Data for review:
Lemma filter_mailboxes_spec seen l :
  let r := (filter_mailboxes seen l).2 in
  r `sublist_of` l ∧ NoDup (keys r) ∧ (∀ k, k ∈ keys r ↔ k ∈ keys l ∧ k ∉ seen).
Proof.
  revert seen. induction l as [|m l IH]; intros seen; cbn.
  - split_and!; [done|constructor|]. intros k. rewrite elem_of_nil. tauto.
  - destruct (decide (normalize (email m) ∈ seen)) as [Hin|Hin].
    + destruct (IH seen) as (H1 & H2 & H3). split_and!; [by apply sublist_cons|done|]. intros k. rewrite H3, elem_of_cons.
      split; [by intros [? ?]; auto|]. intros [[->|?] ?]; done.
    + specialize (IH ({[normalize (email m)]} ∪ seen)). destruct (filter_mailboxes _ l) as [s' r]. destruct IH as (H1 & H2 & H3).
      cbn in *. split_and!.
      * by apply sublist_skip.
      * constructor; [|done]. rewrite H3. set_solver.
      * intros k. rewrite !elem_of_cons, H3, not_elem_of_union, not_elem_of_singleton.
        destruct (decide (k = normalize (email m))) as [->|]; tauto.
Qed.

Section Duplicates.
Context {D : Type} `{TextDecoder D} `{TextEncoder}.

Action item:
Check each line above for the word "rewrite" and give the number of lines that have it, nothing else.

Response:
4